The fear of taking an elevator ride is apparently one of the most common fears among Americans and yet there’s no official phobia attached to it. While some call it a “form of claustrophobia,” there are people who aren’t claustrophobic that still fear elevators. So I am going to call it Elevatorphobia.
When I heard that this season’s fourth episode of Evil (“E is for Elevator”) was set in an elevator and supposedly terrifying, I was all set to take the ride or plummet to the netherworld. Sadly, neither of these happened. Despite the fact they “don’t do” missing persons cases, the investigative team finds themselves too intrigued to pass up a case where video evidence shows a man going into an elevator and never leaving. That event, coupled with his girlfriend also going into the elevator and going missing weeks later when she was searching for him was the basis for the discovery of the “elevator game.” Because David (Mike Colter) is prepping a Homily for an upcoming Mass, Kristen (Katja Herbers) and Ben (Aasif Mandvi) take the lead on the investigation.
The writers finally made Kristen’s daughters interesting again. For weeks I’ve complained the kids are often the weakest aspect of the show, but in this case Kristen’s children are the ones who know all about the game and happily instruct Mom on the superstition, even accompanying her to the building and gleefully pressing the buttons to enter a hellish future. Luckily, they get stuck by the fact the elevator button they need is missing, thus sparing the family a creepy fate. For now. Still, Kristen and Ben seem drawn to the elevator, both going on their own afterwards to try to figure out if the superstition could indeed yield some answers in the missing persons case.
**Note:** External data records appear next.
(** * Policy compliance checker: the retrieval-augmented reasoning core

    A shallow embedding of [compliance_checker.py]: the [ComplianceChecker]
    class (constructor, [check_compliance], [answer_question]) together with
    the parts of the Python runtime it relies on ([str.join], f-strings,
    [dict.get], dict literals and [json.dumps(..., indent=2)]).

    The vector store, the language model and the file system are objects
    injected from outside; they are modelled as records of methods acting on
    an abstract world state, and the checker runs in a state-and-exception
    monad that also records every call made to them. *)

From Stdlib Require Import ZArith NArith Ascii String DecimalString.
From stdpp Require Import base list gmap.

Local Open Scope Z_scope.

(** ** Python strings

    A Python [str] is a sequence of Unicode code points. *)

Definition pychar := N.
Definition pystr := list N.

(** A string literal of the source, as a sequence of code points. *)
Definition lit (x : string) : pystr :=
  List.map N_of_ascii (list_ascii_of_string x).

(** [sep.join(parts)] *)
Fixpoint join (sep : pystr) (parts : list pystr) : pystr :=
  match parts with
  | [] => []
  | [p] => p
  | p :: rest => p ++ sep ++ join sep rest
  end.

(** [sub in s]: [sub] occurs in [s] as a contiguous run of characters. *)
Definition occurs_in (sub s : pystr) : Prop :=
  exists pre post, s = pre ++ sub ++ post.

(** ** Python values

    The values that [json.load] produces and that a result dictionary or a
    passage's metadata holds.  A dict keeps its insertion order, which
    [json.dumps] follows, so it is an association list.  A float is kept by
    the text of its [repr], except for the three values that [json.dumps]
    spells in its own way. *)

Inductive pyfloat :=
| FNaN
| FInfinity
| FNegInfinity
| FFinite (repr : pystr).

#[warnings="-register-all"]
Inductive pyval :=
| PNone
| PBool (b : bool)
| PInt (z : Z)
| PFloat (f : pyfloat)
| PStr (s : pystr)
| PList (items : list pyval)
| PDict (entries : list (pystr * pyval)).

Definition pydict := list (pystr * pyval).

(** [key in d] and [d[key]] on an insertion-ordered dict. *)
Fixpoint dict_lookup (d : pydict) (key : pystr) : option pyval :=
  match d with
  | [] => None
  | (k, v) :: rest => if decide (k = key) then Some v else dict_lookup rest key
  end.

Definition dict_keys (d : pydict) : list pystr := List.map fst d.

(** ** [json.dumps(obj, indent=2)]

    The encoder of the standard library with its defaults:
    [ensure_ascii=True], [sort_keys=False], [allow_nan=True], and, because an
    indent is given, the separators [","] and [": "]. *)
Module Json.

Definition hex_digit (d : N) : pychar :=
  if (d <? 10)%N then (48 + d)%N else (87 + d)%N.

(** ['{0:04x}'.format(n)] for [n < 0x10000] *)
Definition hex4 (n : N) : pystr :=
  [ hex_digit (N.land (N.shiftr n 12) 15);
    hex_digit (N.land (N.shiftr n 8) 15);
    hex_digit (N.land (N.shiftr n 4) 15);
    hex_digit (N.land n 15) ].

(** ['\\u{0:04x}'.format(n)] *)
Definition u_escape (n : N) : pystr := lit "\u" ++ hex4 n.

(** The replacement of one character matched by [ESCAPE_ASCII], that is of
    a backslash, a double quote, or anything outside [' '..'~']. *)
Definition escape_char (c : pychar) : pystr :=
  if (c =? 92)%N then lit "\\"
  else if (c =? 34)%N then [92; 34]%N
  else if (c =? 8)%N then lit "\b"
  else if (c =? 12)%N then lit "\f"
  else if (c =? 10)%N then lit "\n"
  else if (c =? 13)%N then lit "\r"
  else if (c =? 9)%N then lit "\t"
  else if (c <? 32)%N then u_escape c
  else if (c <=? 126)%N then [c]
  else if (c <? 65536)%N then u_escape c
  else
    let n := (c - 65536)%N in
    let s1 := N.lor 55296 (N.land (N.shiftr n 10) 1023) in
    let s2 := N.lor 56320 (N.land n 1023) in
    u_escape s1 ++ u_escape s2.

(** [py_encode_basestring_ascii(s)] *)
Definition encode_basestring_ascii (s : pystr) : pystr :=
  [34%N] ++ List.concat (List.map escape_char s) ++ [34%N].

(** [int.__repr__(z)] *)
Definition int_repr (z : Z) : pystr :=
  lit (NilZero.string_of_int (Z.to_int z)).

(** [floatstr(f)] *)
Definition floatstr (f : pyfloat) : pystr :=
  match f with
  | FNaN => lit "NaN"
  | FInfinity => lit "Infinity"
  | FNegInfinity => lit "-Infinity"
  | FFinite repr => repr
  end.

(** ['\n' + _indent * level], with [_indent] two spaces *)
Definition newline_indent (level : nat) : pystr :=
  10%N :: List.concat (List.repeat (lit "  ") level).

(** What [_iterencode_list] and [_iterencode_dict] yield for a non-empty
    container, from the already encoded items. *)
Definition encode_items (opening closing : pystr) (level : nat)
    (items : list pystr) : pystr :=
  opening ++ newline_indent (S level)
    ++ join (lit "," ++ newline_indent (S level)) items
    ++ newline_indent level ++ closing.

(** [_iterencode(o, level)], joined *)
Fixpoint encode (level : nat) (o : pyval) : pystr :=
  match o with
  | PNone => lit "null"
  | PBool true => lit "true"
  | PBool false => lit "false"
  | PInt z => int_repr z
  | PFloat f => floatstr f
  | PStr s => encode_basestring_ascii s
  | PList [] => lit "[]"
  | PList items =>
      encode_items (lit "[") (lit "]") level
        (List.map (encode (S level)) items)
  | PDict [] => lit "{}"
  | PDict entries =>
      encode_items (lit "{") (lit "}") level
        (List.map (fun kv =>
                     match kv with
                     | (k, v) =>
                         encode_basestring_ascii k ++ lit ": "
                           ++ encode (S level) v
                     end) entries)
  end.


Definition dumps (o : pyval) : pystr := encode 0 o.

End Json.

(** ** Exceptions and the outside world *)

(** A raised exception: its class and its message. *)
Inductive pyexn := PyExn (cls message : pystr).

(** A call either returns a value or raises. *)
Inductive outcome (A : Type) :=
| Return (a : A)
| Raise (e : pyexn).
Arguments Return {A} a.
Arguments Raise {A} e.

(** A passage as the vector store hands it out: [doc.page_content] and
    [doc.metadata]. *)
Record Document := {
  page_content : pystr;
  metadata : gmap pystr pyval
}.

(** The object [generate_content] returns; reading [response.text] is a
    property access, which may raise as well. *)
Record Response := { text : outcome pystr }.

(** The calls that leave the checker, in the order they are made. *)
Inductive call :=
| CallLoadRules (path : pystr)
| CallSearch (query : pystr) (k : Z)
| CallGenerate (prompt : pystr).

(** The prompts handed to the language model along a sequence of calls. *)
Definition generated_prompts (cs : list call) : list pystr :=
  omap (fun c => match c with CallGenerate p => Some p | _ => None end) cs.

(** [doc.metadata.get("filename", "Unknown")] *)
Definition source_of (doc : Document) : pyval :=
  default (PStr (lit "Unknown")) (metadata doc !! lit "filename").

(** The delimiter put between two passages: a horizontal rule between
    blank lines. *)
Definition passage_delimiter : pystr := lit "

---

".

(** ["\n\n---\n\n".join([doc.page_content for doc in relevant_docs])] *)
Definition context_of (relevant_docs : list Document) : pystr :=
  join passage_delimiter (List.map page_content relevant_docs).

(** The fixed text that closes the compliance prompt, after the query. *)
Definition response_directive : pystr :=
  lit "

Provide a detailed compliance analysis with:
1. COMPLIANCE STATUS: [COMPLIANT/NON-COMPLIANT/PARTIAL]
2. APPLICABLE RULES: Which rules apply
3. EVIDENCE: Specific quotes from contracts
4. VIOLATIONS: Any issues found
5. REMEDIATION: Steps to fix issues

Response:
".

(** The f-string of [check_compliance]. *)
Definition compliance_prompt (compliance_rules : pyval)
    (context query : pystr) : pystr :=
  lit "
You are a legal compliance expert analyzing contracts.

COMPLIANCE RULES:
" ++ Json.dumps compliance_rules ++ lit "

CONTRACT SECTIONS:
" ++ context ++ lit "

QUERY: " ++ query ++ response_directive.

(** The f-string of [answer_question]. *)
Definition qa_prompt (context question : pystr) : pystr :=
  lit "
Based on the following contract information, answer the question accurately.

CONTRACT INFORMATION:
" ++ context ++ lit "

QUESTION: " ++ question ++ lit "

Provide a clear, detailed answer with specific references.

Answer:
".

Section Checker.

(** The state of everything outside the checker: the file system, the
    vector index, the remote model. *)
Context {W : Type}.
Here’s where the apparently creepiest moments of the show occur: First, Kristen makes it to the secret sub-basement where she encounters the creepy ghost woman who drags herself across the floor (because she was caught in an elevator accident years ago) and almost gets Kristen. Yes, it’s about as much as a “chase scene” we get in Evil but it still didn’t seem creepy and I’m not sure Kristen would be so terrified. She later writes the experience off as a side-effect of her new anti-hallucinogenic drugs.
However, the real focus in the episode is Ben, who returns multiple times to the elevator but eventually “loses his sanity” as he seems trapped on the elevator level after not keeping the elevator door open, which apparently is what you are supposed to do. Unable to call for the elevator or pry the doors open with his bare hands, he succumbs to the fact he thinks he will die alone there and suddenly Abby (the demon who visits him at night) appears, even chanting in Urdu a phrase Ben’s grandmother used to tell him. The fact that Ben, who always thinks so scientifically, is spooked enough to believe what he is seeing is real and believe he’s going to die alone seems a bit unbelievable. Still, it is enjoyable seeing him vulnerable. On a side note, the demons George and Abby could co-star in a new genre TV show: the horror sitcom. I’d watch. As a whole, I wanted to be more scared.
In fact, a bit of research (apparently “the elevator game” is googled 33,000 times a month) on the game itself was far more scary than the episode. And that’s a problem.
What worked: I’ve had problems with the secondary plots of the show, but this week’s subplot seemed both interesting and important: Racism within the Catholic church itself. As David prepares to give a sample Homily that starts with, “America’s original sin is race,” he’s told to, “try to couch the racial language” by Bishop Marx (Peter Scolari). Of course, David pushes back, saying racial justice is critical because he is going to talk about race in order to get to the message of “God’s love.” I hope we see more about race, religion, and society.
What didn’t: For multiple weeks now, Evil makes a mess and then doesn’t clean it up. Here, we see a grieving family asking for help to find a missing person. The bodies of the missing were indeed found by the team but in a supernatural “level” of the building that doesn’t actually exist. It’s hard to reconcile the practical and impractical. Are they just leaving the dead bones there? Was finding those bodies just part of a nightmare? Yes, the show’s writers are trying to always give the show a Hawthorne or Poe-esque “did it really happen?” feel, but Poe and Hawthorne used that to create reality. This show becomes less realistic by never offering an official “resolution” even in these standalone episodes.
Quote of the Day: Kristen to Ben: Do you feel like an idiot? (being afraid of the elevator game) Ben: I’ve never stopped feeling like an idiot on this job.